10/27/2002 01:21 am ET
Spiezio the hero on special night
Angels force Game 7 after improbable comeback
By Tom Singer / MLB.com
ANAHEIM, Calif. -- Seventh (Game) Heaven is a natural off-ramp from this glorious postseason for a band of Angels, and that's where we'll be Sunday night after the can-you-top-this Halos did it. All it took was an unprecedented act in the face of World Series elimination.
The blindfold was ripped away from their eyes by Scott Spiezio, who with one textbook seventh-inning at-bat woke up Edison Field, if not all of southern California.
Spiezio's three-run homer derailed what had appeared inevitable, fueling the Angels' 6-5 comeback win to knot this dandy little Fall Classic at three games apiece.
"You don't want to dwell on it," Spiezio said, "but tonight was so amazing, you can't help sitting back and saying, 'Wow. That was incredible.'"
Until Spiezio struck -- the three RBIs also pumped his postseason total to 19, tying Sandy Alomar Jr.'s 1997 record -- the only incredible thing was how quiet 44,506 people holding ThunderStix could be.
About as quiet as nine men holding bats. Giants starter Russ Ortiz not only held the Angels to two hits through 6 1/3 innings, but they owed apologies for those. An infield single by Tim Salmon and a broken-bat bleeder by Adam Kennedy were it.
"It was definitely frustrating. He was doing a great job and we couldn't get the bat around on him," David Eckstein said.
Spiezio changed all of that with a special greeting for Felix Rodriguez, who relieved Ortiz following one-out singles by Troy Glaus and Brad Fullmer.
First, Spiezio wore him out. Then on the eighth pitch, he took him out.
It was a clinic in that pesky Angels way of hitting, as taught by Mickey Hatcher.
"Rodriguez has been tough on me this whole series," Spiezio said. "Seems like I've faced him every time he's come in, and I know he's been in every game. I've just missed some balls, but haven't hit one on the barrel yet."
Rodriguez started him off with a ball, then Spiezio fouled off two straight to fall into a 1-and-2 hole. Then he fouled off another.
"He was battling the pitcher," Hatcher said, "and when you do that, you never know how it'll work out. He wasn't getting cheated."
Spiezio took a ball and, at 2-and-2, ticked another foul.
"Guys on the bench were getting into it more with every pitch. Yelling, 'Yeah, keep battling.' He was having a good at-bat," Hatcher said. "Rodriguez is tough high in the strike zone, and that's what he was feeding Scott."
"I kept fouling off balls," Spiezio said. "I kept telling myself that I was right on it. 'Just keep looking for a pitch to hit.' I finally got one that was in my zone."
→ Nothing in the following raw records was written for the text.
(** * Blizzard session (lib/blizzard/session.js): a shallow embedding

    The session object of [session.js] is modelled as a record; its
    methods are computations in a small state / exception / trace monad.
    [emit] of EventEmitter2 is synchronous, so emitting an event is
    modelled as logging the event and then running the listener the
    constructor has bound to it; an [error] event that nothing listens
    to is thrown by the emitter.  User code reached from the session
    (request callbacks, exposed methods) is opaque: a call to it is a
    logged effect.  JavaScript numbers that the session manipulates are
    integers far below 2^53, so they are modelled in [Z]. *)

From Stdlib Require Import ZArith List String Lia.
From Stdlib.Strings Require Import Byte.
From stdpp Require Import base gmap strings list.

Local Open Scope Z_scope.

(** ** Bytes and big-endian words (Buffer.writeUInt8 / writeUInt32BE,
       binary's word8 / word32be) *)

Definition byte_of_Z (z : Z) : byte :=
  default x00 (Byte.of_N (Z.to_N (z mod 256))).

Definition Z_of_byte (b : byte) : Z := Z.of_N (Byte.to_N b).

(** The four bytes that [writeUInt32BE] stores, most significant first. *)
Definition be32 (v : Z) : list byte :=
  [ byte_of_Z (Z.land (Z.shiftr v 24) 255);
    byte_of_Z (Z.land (Z.shiftr v 16) 255);
    byte_of_Z (Z.land (Z.shiftr v 8) 255);
    byte_of_Z (Z.land v 255) ].

(** binary's big-endian decoder: [acc * 256 + byte], left to right. *)
Definition word_be (bs : list byte) : Z :=
  fold_left (fun acc b => acc * 256 + Z_of_byte b) bs 0.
Spiezio pulled a low, inside fastball, yanking it into the right-field corner. Towering, soaring, drifting, the ball settled into the second row of seats adjacent to the old Anaheim Stadium bullpen.
"I didn't know it was gone when I hit it," Spiezio said. "I was praying. I was saying, 'God, please, just get it over the fence.' Seemed like it took forever."
The rest of the miracle was a blur. Inevitable, incredible ... unforgettable.
Anaheim manager Mike Scioscia gave it the highest rating on the Watt scale.
"I can go back to the Kirk Gibson game," said Scioscia, referring to the hobbling pinch-hit homer in Game 1 of 1988 that ever since has topped the AC/DC meter. "I think there was about as much electricity in that stadium that night as there ever was.
"I think tonight surpassed it."
It was a moment and a feeling Spiezio tried to capture. After touring the bases following his homer, Spiezio plopped on the bench and closed his eyes.
"I was just going over the feeling in my head, to try to remember it," he said.
Tom Singer is a reporter for MLB.com. This story was not subject to the approval of Major League Baseball or its clubs.